Dataset items:
(** ** Turn orchestrator *)

Section OrchestratorFacts.
Context (JSON : JsonPrinter) (allScenarios : list DndScenario).

Lemma applyGameStateChanges_dialogueHistory (gs : GameState)
    (changes : Changes) (fa : jsobj Z) (rnd : Random) :
  dialogueHistory (applyGameStateChanges JSON gs changes fa rnd).1.1
  = dialogueHistory gs.
Proof.
  now rewrite applyGameStateChanges_state, applyUpdates_dialogueHistory.
Qed.

Lemma applyChanges_run (changes : Changes) (fa : jsobj Z) (gs : GameState)
    (rnd : Random) :
  applyChanges JSON changes fa (gs, rnd) =
  let r := applyGameStateChanges JSON gs changes fa rnd in
  (inr r.1.2, (r.1.1, r.2)).
Proof.
  unfold applyChanges.
  now destruct (applyGameStateChanges JSON gs changes fa rnd) as [[? ?] ?].
Qed.

(** The [try] block, call by call. *)
Lemma tryBlock_run (env : Env) (scenario : DndScenario) (userAction : string)
    (fa : jsobj Z) (gs : GameState) (rnd : Random) :
  tryBlock JSON env scenario userAction fa (gs, rnd) =
  match playerActionParser env scenario gs fa userAction with
  | inl message => (inl message, (gs, rnd))
  | inr parsedAction =>
      let r1 := applyGameStateChanges JSON gs parsedAction fa rnd in
      match calculateFinalAttributes (baseAttributes r1.1.1)
              (selectedCustomizations r1.1.1) scenario with
      | TypeError reading =>
          (inl (str_or (Some (typeError_message env reading)) "TypeError"),
           (r1.1.1, r1.2))
      | Normal fa2 =>
          match dmNarrativeGenerator env scenario r1.1.1 fa2 r1.1.2
                  userAction with
          | inl message => (inl message, (r1.1.1, r1.2))
          | inr narrativeContent =>
              let dmNarrative := str_or narrativeContent dmSilent in
              match dmStateChangeParser env dmNarrative r1.1.1 fa2 with
              | inl message => (inl message, (r1.1.1, r1.2))
              | inr dmChanges =>
                  let r2 :=
                    applyGameStateChanges JSON r1.1.1 dmChanges fa2 r1.2 in
                  (inr dmNarrative, (r2.1.1, r2.2))
              end
          end
      end
  end.
Proof.
  unfold tryBlock, turn_bind, await, attempt, turn_ret. cbn [fst snd].
  destruct (playerActionParser env scenario gs fa userAction)
    as [message|parsedAction]; [reflexivity|].
  rewrite applyChanges_run. cbv zeta. cbn [fst snd].
  destruct (calculateFinalAttributes _ _ scenario) as [fa2|reading];
    [|reflexivity].
  destruct (dmNarrativeGenerator env scenario _ _ _ userAction)
    as [message|narrativeContent]; [reflexivity|].
  destruct (dmStateChangeParser env _ _ _) as [message|dmChanges];
    [reflexivity|].
  rewrite applyChanges_run. reflexivity.
Qed.
End Examples.

(** ** More environments *)

Module Pages.

(** A page on which nothing is visible. *)
Definition blank : Browser :=
  {| rejects := fun _ _ => None;
     visible := fun _ _ => false;
     currentUrl := fun _ => "https://x.test/";
     uploadAnswer := fun _ _ => Stored;
     publicUrl := fun f => "https://cdn.test/" +:+ f;
     now := fun h => Z.of_nat (length h);
     isoNow := fun _ => "2025-01-01T00:00:00.000Z";
     consoleErrors := fun _ => [];
     resolveUrl := fun rel base => Some (base +:+ rel) |}.

Definition isButtonRole (l : Locator) : bool :=
  match l with
  | First (GetByRole role _) => String.eqb role "button"
  | _ => false
  end.

(** A page whose only visible elements are found by their button role. *)
Definition buttonsOnly : Browser :=
  {| rejects := rejects blank; visible := fun _ l => isButtonRole l;
     currentUrl := currentUrl blank; uploadAnswer := uploadAnswer blank;
     publicUrl := publicUrl blank; now := now blank; isoNow := isoNow blank;
     consoleErrors := consoleErrors blank; resolveUrl := resolveUrl blank |}.


(** A story whose one verification has the type [visual]. *)
Definition looksRight : Story :=
  {| id := "story-9"; steps := [Examples.clickGo];
     outcome := Some [ {| v_type := "visual"; v_target := None;
                          v_expected := "the chart is blue" |} ];
     required_role := None |}.

End Pages.

Module Users.

(** A stand-in for [decrypt]: a ciphertext is a password behind [ok:]. *)
Definition unseal (c : string) : Result string :=
  if String.prefix "ok:" c
  then Ok (String.substring 3 (String.length c - 3) c)
  else Throw "Unsupported state or unable to authenticate data".

Definition user (r u c : string) : TestUser.t :=
  {| TestUser.id := u; TestUser.role := r; TestUser.username := u;
     TestUser.password_encrypted := c; TestUser.is_enabled := true |}.

(** Two admins, the second of them with a damaged password, and a member. *)
Definition staff : list TestUser.t :=
  [ user "admin" "root@x.test" "ok:hunter2";
    user "member" "joe@x.test" "ok:swordfish";
    user "admin" "old@x.test" "damaged" ].

(** A story for admins. *)
Definition forAdmins : Story :=
  {| id := "story-7"; steps := []; outcome := None;
     required_role := Some "admin" |}.

(** A story for a role nobody has. *)
Definition forAuditors : Story :=
  {| id := "story-8"; steps := []; outcome := None;
     required_role := Some "auditor" |}.

End Users.

Module Faults.

(** A browser that dies after its first context: every later
    [browser.newContext()] is rejected. *)
Definition worn : Browser :=
  {| rejects := fun h e =>
       if Examples.isNewContext e && existsb Examples.isNewContext h
       then Some "browser.newContext: Target page, context or browser has been closed"
       else None;
     visible := visible Examples.calm; currentUrl := currentUrl Examples.calm;
     uploadAnswer := uploadAnswer Examples.calm;
     publicUrl := publicUrl Examples.calm;
     now := now Examples.calm; isoNow := isoNow Examples.calm;
     consoleErrors := consoleErrors Examples.calm;
     resolveUrl := resolveUrl Examples.calm |}.

(** A page that has stayed on the login form. *)
Definition astray : Browser :=
  {| rejects := rejects Examples.calm; visible := visible Examples.calm;
     currentUrl := fun _ => "https://x.test/login";
     uploadAnswer := uploadAnswer Examples.calm;
     publicUrl := publicUrl Examples.calm;
     now := now Examples.calm; isoNow := isoNow Examples.calm;
     consoleErrors := consoleErrors Examples.calm;
     resolveUrl := resolveUrl Examples.calm |}.



(** The dashboard is expected after a click; a second verification
    follows. *)
Definition toDashboard : Verification :=
  {| v_type := "url"; v_target := None; v_expected := "/dashboard" |}.

Definition seesGreeting : Verification :=
  {| v_type := "element"; v_target := Some "#greeting";
     v_expected := "a greeting" |}.

Definition signIn : Story :=
  {| id := "story-2"; steps := [Examples.clickGo];
     outcome := Some [toDashboard; seesGreeting]; required_role := None |}.

(** What the verification reports on these pages. *)
Definition notOnDashboard : string :=
  "Expected URL to contain " +:+ quoted "/dashboard" +:+ ", got "
  +:+ quoted "https://x.test/login".

End Faults.

(** ** Measures on histories and run records *)

(** The markers of a history: the entries into [executeStory] and
    [executeStep], and the results [executeStep] returned. *)
Definition isMarker (e : Event) : bool :=
  match e with
  | EnterStory _ | EnterStep _ | StepDone _ => true
  | _ => false
  end.

Definition markers (h : History) : list Event := List.filter isMarker h.

(** How many times [executeStep] was entered for step [i]. *)
Definition isAttemptOf (i : nat) (e : Event) : bool :=
  match e with
  | EnterStep j => Nat.eqb j i
  | _ => false
  end.

Definition attemptsOf (i : nat) (h : History) : nat :=
  length (List.filter (isAttemptOf i) h).

(** How many attempts returned a failed result. *)
Definition isFailure (e : Event) : bool :=
  match e with
  | StepDone r => negb (sr_passed r)
  | _ => false
  end.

Instructions to follow: Look through the entries above, find each line containing "consoleErrors", and copy it.

Task answer:
     consoleErrors := fun _ => [];
     consoleErrors := consoleErrors blank; resolveUrl := resolveUrl blank |}.
     consoleErrors := consoleErrors Examples.calm;
     consoleErrors := consoleErrors Examples.calm;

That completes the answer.